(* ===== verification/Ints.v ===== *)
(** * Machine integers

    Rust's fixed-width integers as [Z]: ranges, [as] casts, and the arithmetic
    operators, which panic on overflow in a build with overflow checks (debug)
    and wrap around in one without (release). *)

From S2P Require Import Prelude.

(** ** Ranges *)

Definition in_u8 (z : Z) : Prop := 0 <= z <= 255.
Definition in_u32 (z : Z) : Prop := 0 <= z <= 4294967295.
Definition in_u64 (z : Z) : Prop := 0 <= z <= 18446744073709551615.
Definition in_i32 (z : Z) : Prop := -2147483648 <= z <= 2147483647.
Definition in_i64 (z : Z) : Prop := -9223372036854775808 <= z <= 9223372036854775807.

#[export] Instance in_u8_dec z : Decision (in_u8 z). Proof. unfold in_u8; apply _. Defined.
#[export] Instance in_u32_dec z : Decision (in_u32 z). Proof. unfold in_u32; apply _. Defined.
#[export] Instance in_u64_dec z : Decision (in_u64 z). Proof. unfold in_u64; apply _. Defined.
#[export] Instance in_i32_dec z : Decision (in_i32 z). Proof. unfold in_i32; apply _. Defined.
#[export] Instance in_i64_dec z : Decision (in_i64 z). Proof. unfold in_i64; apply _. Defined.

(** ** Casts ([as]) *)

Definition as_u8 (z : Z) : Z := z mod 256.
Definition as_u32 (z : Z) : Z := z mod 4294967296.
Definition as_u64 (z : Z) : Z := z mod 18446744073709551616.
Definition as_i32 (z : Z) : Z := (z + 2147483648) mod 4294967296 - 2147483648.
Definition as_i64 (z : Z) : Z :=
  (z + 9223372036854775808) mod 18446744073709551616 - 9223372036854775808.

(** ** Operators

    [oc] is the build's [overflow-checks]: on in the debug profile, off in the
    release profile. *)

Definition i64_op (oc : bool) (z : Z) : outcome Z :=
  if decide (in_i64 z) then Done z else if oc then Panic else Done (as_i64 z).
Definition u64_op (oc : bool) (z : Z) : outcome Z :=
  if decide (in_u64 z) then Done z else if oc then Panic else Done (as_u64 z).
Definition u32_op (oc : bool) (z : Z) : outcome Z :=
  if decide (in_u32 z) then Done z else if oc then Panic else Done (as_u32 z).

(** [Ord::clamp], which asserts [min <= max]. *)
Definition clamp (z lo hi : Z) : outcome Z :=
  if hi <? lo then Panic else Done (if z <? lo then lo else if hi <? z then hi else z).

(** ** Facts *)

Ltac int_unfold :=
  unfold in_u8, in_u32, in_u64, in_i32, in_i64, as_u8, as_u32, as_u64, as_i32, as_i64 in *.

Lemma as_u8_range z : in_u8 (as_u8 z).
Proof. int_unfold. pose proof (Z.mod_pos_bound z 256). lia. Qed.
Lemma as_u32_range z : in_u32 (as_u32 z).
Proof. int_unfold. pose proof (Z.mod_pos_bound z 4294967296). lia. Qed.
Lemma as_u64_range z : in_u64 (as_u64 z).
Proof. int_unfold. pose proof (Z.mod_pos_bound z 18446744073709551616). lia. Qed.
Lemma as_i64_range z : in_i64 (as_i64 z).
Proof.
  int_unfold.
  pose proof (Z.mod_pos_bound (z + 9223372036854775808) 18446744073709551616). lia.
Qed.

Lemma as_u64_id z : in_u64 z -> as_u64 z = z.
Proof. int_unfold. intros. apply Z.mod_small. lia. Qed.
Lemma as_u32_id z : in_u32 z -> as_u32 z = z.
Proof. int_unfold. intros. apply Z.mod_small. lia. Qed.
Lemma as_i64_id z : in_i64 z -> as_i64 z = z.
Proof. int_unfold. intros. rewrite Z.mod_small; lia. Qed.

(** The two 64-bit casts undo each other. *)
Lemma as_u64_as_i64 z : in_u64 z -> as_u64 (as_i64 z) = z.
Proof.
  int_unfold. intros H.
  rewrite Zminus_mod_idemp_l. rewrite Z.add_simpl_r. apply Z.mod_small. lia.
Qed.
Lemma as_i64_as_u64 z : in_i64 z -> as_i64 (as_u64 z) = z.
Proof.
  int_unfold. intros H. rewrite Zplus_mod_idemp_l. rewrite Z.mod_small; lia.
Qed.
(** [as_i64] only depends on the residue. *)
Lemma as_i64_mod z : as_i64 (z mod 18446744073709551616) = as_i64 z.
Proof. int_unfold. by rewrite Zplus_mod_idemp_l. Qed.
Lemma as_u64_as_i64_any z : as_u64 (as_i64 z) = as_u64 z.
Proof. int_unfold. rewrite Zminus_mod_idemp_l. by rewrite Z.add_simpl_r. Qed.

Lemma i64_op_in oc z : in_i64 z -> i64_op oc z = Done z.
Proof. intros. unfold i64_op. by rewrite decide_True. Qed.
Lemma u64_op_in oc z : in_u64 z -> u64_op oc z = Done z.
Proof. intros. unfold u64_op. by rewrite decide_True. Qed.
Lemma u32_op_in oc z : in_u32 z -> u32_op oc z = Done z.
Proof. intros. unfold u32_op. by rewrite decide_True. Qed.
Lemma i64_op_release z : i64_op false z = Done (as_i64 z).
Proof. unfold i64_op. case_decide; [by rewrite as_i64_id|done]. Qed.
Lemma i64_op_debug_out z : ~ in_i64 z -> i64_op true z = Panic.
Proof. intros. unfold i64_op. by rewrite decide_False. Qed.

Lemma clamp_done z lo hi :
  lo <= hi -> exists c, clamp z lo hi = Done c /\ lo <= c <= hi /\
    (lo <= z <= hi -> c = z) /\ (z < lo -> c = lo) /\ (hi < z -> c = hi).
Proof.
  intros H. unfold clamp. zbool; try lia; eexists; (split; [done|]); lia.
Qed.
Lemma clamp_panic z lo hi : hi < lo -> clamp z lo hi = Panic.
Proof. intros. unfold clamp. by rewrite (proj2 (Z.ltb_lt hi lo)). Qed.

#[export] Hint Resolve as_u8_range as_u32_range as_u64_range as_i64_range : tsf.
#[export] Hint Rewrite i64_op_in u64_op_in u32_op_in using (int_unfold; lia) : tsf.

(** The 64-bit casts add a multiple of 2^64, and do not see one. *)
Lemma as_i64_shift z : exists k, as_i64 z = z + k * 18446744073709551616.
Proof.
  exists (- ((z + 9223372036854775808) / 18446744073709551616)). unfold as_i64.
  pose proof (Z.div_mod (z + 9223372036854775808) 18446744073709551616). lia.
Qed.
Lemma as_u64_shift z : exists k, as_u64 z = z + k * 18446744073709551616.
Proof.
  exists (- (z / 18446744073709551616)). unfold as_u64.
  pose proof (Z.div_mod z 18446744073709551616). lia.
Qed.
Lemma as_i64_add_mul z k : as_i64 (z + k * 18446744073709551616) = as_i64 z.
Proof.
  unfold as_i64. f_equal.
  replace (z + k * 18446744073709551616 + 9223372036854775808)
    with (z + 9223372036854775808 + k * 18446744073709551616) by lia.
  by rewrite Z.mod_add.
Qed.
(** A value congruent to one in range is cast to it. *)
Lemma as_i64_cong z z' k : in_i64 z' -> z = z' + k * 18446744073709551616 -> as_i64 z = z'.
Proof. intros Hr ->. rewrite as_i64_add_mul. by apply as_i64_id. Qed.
—————
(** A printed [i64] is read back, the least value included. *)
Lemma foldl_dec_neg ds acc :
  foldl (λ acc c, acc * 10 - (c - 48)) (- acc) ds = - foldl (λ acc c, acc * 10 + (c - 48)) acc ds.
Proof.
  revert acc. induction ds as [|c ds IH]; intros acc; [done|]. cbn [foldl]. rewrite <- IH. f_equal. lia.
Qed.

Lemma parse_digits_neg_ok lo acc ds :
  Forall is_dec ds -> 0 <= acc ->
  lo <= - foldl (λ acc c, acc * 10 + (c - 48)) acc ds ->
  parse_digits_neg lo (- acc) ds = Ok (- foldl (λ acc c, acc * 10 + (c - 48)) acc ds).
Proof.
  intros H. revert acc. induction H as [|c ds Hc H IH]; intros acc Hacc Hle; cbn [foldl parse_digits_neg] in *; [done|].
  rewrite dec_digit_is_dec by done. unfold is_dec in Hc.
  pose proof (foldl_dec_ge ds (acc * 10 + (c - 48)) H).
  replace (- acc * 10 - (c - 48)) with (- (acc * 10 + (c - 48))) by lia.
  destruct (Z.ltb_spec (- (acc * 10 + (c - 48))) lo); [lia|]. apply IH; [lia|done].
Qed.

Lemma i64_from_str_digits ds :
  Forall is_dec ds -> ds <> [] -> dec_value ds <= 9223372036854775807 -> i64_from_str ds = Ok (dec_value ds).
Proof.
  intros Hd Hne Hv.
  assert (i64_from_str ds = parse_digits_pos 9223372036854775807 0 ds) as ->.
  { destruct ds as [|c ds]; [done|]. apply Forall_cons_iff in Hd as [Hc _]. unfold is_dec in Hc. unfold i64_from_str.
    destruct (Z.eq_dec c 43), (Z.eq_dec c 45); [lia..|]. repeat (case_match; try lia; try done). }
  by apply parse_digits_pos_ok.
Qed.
—————
In the listing above, show every line with the word "profile".

    [oc] is the build's [overflow-checks]: on in the debug profile, off in the
    release profile. *)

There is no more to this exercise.